20 October 2021, 13:00 GMT
What's Behind Washington's Anti-Russia Rhetoric?
Meanwhile, Austin's bravado resembles nothing as much as being part of the Biden administration's attempts to divert US public attention from snowballing domestic issues, according to Earl Rasmussen. The US has made repeated attempts "to bully China and Russia" and even irritated many of its traditional allies, he notes, citing the AUKUS deal, which saw the expulsion of French defence contractors from a lucrative submarine deal with Australia.
The latest effort to revive the Trump-Russia "collusion" saga
with ex-MI6 agent Christopher Steele repeating already debunked allegations on US mainstream channels is also part of this game, according to the Eurasia Centre vice president.
Behind this game is the fact that the US is now nine months into the Biden-Harris Administration and "things do not look good", Rasmussen underscores.
"We have essentially an open border to the South with over 200,000 illegal refugees a month, many of which are testing positive for COVID-19 as well", the scholar says. "Inflation is running at near 30 year highs and some are predicting a major recession next year.
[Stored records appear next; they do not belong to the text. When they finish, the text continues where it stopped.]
(** The statement of [select]: [columns] is formatted as it comes. *)
Definition select_query (table_name : string) (columns : columns_arg)
  (condition : option string) : string :=
  let query := "SELECT " ++ format_columns columns ++ " FROM " ++ table_name in
  if truthy_opt_str condition
  then query ++ " WHERE " ++ match condition with Some c => c | None => "" end
  else query.

(** [MysqlDB.select(self, table_name, columns='*', condition=None, params=())] *)
Definition select (table_name : string) (columns : columns_arg)
  (condition : option string) (params : list value) : M d (list row) :=
  try_connect connect
    (fun conn =>
       rows <- cursor_execute conn (select_query table_name columns condition) params ;;
       ret rows)
    (fun e =>
       print ("Error selecting data from '" ++ table_name ++ "': " ++ e) ;;
       ret []).

(** [MysqlDB.get_tables(self)] *)
Definition get_tables : M d (list value) :=
  try_connect connect
    (fun conn =>
       tables <- cursor_execute conn "SHOW TABLES" [] ;;
       comprehension (fun table => tuple_get table 0) tables)
    (fun e =>
       print ("Error fetching table names: " ++ e) ;;
       ret []).

(** [MysqlDB.del_table(self, table_name)] *)
Definition del_table (table_name : string) : M d unit :=
  try_connect connect
    (fun conn =>
       cursor_execute conn ("DROP TABLE IF EXISTS " ++ table_name) [] ;;
       conn_commit conn ;;
       print ("Table '" ++ table_name ++ "' deleted successfully."))
    (fun e => print ("Error deleting table '" ++ table_name ++ "': " ++ e)).

End Methods.
End MysqlDB.

(** ** Placeholders

    [mysql.connector] substitutes one parameter for each [%s] of the
    statement, [sqlite3] binds one parameter to each [?]. *)

Definition starts_with (c : ascii) (s : string) : bool :=
  match s with
  | String c' _ => Ascii.eqb c' c
  | EmptyString => false
  end.

Fixpoint count_ps (q : string) : nat :=
  match q with
  | String c rest =>
      (if Ascii.eqb c "%" && starts_with "s" rest then 1 else 0) + count_ps rest
  | EmptyString => 0
  end.

Fixpoint count_qm (q : string) : nat :=
  match q with
  | String c rest => (if Ascii.eqb c "?" then 1 else 0) + count_qm rest
  | EmptyString => 0
  end.

(** ** An in-memory driver

    A stand-in for both drivers, used to run the methods on concrete
    inputs: a catalogue of table names, scripted answers to statements, a
    parameter-count check, and a write lock held by another process. *)

Module Mock.

Record state : Type := {
  files : list string;                          (* the working directory *)
  reachable : bool;                             (* a connection can be opened *)
  locked : bool;                                (* writes fail: database is locked *)
  catalogue : list string;                      (* the tables *)
  answers : list (string * reply (list row))    (* scripted replies, by statement *)
}.

Fixpoint strip_prefix (p s : string) : option string :=
  match p, s with
  | EmptyString, _ => Some s
  | String a p', String b s' => if Ascii.eqb a b then strip_prefix p' s' else None
  | String _ _, EmptyString => None
  end.

Definition is_blank (c : ascii) : bool :=
  Ascii.eqb c " " || Ascii.eqb c (ascii_of_nat 10).

Fixpoint ltrim (s : string) : string :=
  match s with
  | String c rest => if is_blank c then ltrim rest else s
  | EmptyString => EmptyString
  end.

Fixpoint word (s : string) : string :=
  match s with
  | String c rest =>
      if is_blank c || Ascii.eqb c ";" || Ascii.eqb c "(" then EmptyString
      else String c (word rest)
  | EmptyString => EmptyString
  end.

(** The table a statement starting with [keyword] names. *)
Definition statement_table (keyword q : string) : option string :=
  match strip_prefix keyword (ltrim q) with
  | Some rest => Some (word rest)
  | None => None
  end.

Definition is_read (q : string) : bool :=
  String.prefix "SELECT" q || String.prefix "SHOW" q.

Fixpoint scripted (q : string) (script : list (string * reply (list row)))
  : reply (list row) :=
  match script with
  | [] => Done []
  | (q', r) :: rest => if String.eqb q q' then r else scripted q rest
  end.

Definition with_catalogue (c : list string) (st : state) : state :=
  {| files := files st; reachable := reachable st; locked := locked st;
     catalogue := c; answers := answers st |}.

Definition has_table (n : string) (st : state) : bool :=
  existsb (String.eqb n) (catalogue st).

Definition connect (t : target) (st : state) : state * reply unit :=
  if reachable st then
    match t with
    | File path =>
        ({| files := if existsb (String.eqb path) (files st) then files st
                     else files st ++ [path];
            reachable := reachable st; locked := locked st;
            catalogue := catalogue st; answers := answers st |}, Done tt)
    | Server _ _ _ _ => (st, Done tt)
    end
  else (st, Failed "unable to open the database").

Definition execute (q : string) (ps : list value) (st : state)
  : state * reply (list row) :=
  if negb (Nat.eqb (count_ps q + count_qm q) (List.length ps)) then
    (st, Failed "wrong number of parameters for the statement")
  else if locked st && negb (is_read q) then (st, Failed "database is locked")
  else
    match statement_table "DROP TABLE IF EXISTS " q with
    | Some n =>
        (with_catalogue (filter (fun t => negb (String.eqb n t)) (catalogue st)) st, Done [])
    | None =>
        match statement_table "CREATE TABLE IF NOT EXISTS " q with
        | Some n =>
            (if has_table n st then st else with_catalogue (catalogue st ++ [n]) st, Done [])
        | None =>
            if String.eqb q SqliteDB.tables_query || String.eqb q "SHOW TABLES"
            then (st, Done (map (fun n => [VStr n]) (catalogue st)))
            else (st, scripted q (answers st))
        end
    end.

Definition driver : Driver := {|
  backend := state;
  drv_listdir := files;
  drv_connect := connect;
  drv_execute := execute;
  drv_commit := fun st => (st, Done tt);
  drv_close := fun st => st
|}.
We are spending like crazy and have little to show for it".
Meanwhile, Joe Biden's approval rating is continuing to plummet. A new Quinnipiac University poll
shows that 52% of American respondents disapprove of the way Biden is handling his job as president. In addition, 50% also hold unfavourable opinions of the incumbent president.
To complicate matters further, Biden has yet to pass his milestone $3.5 trillion social spending bill, which is seen by many of his allies as the way to improve his poll numbers. The argument with the GOP over raising the debt ceiling is adding fuel to the fire.
Under these circumstances, obviously Washington needs a distraction and of course Russia seems to be the ever present boogeyman, Rasmussen concludes.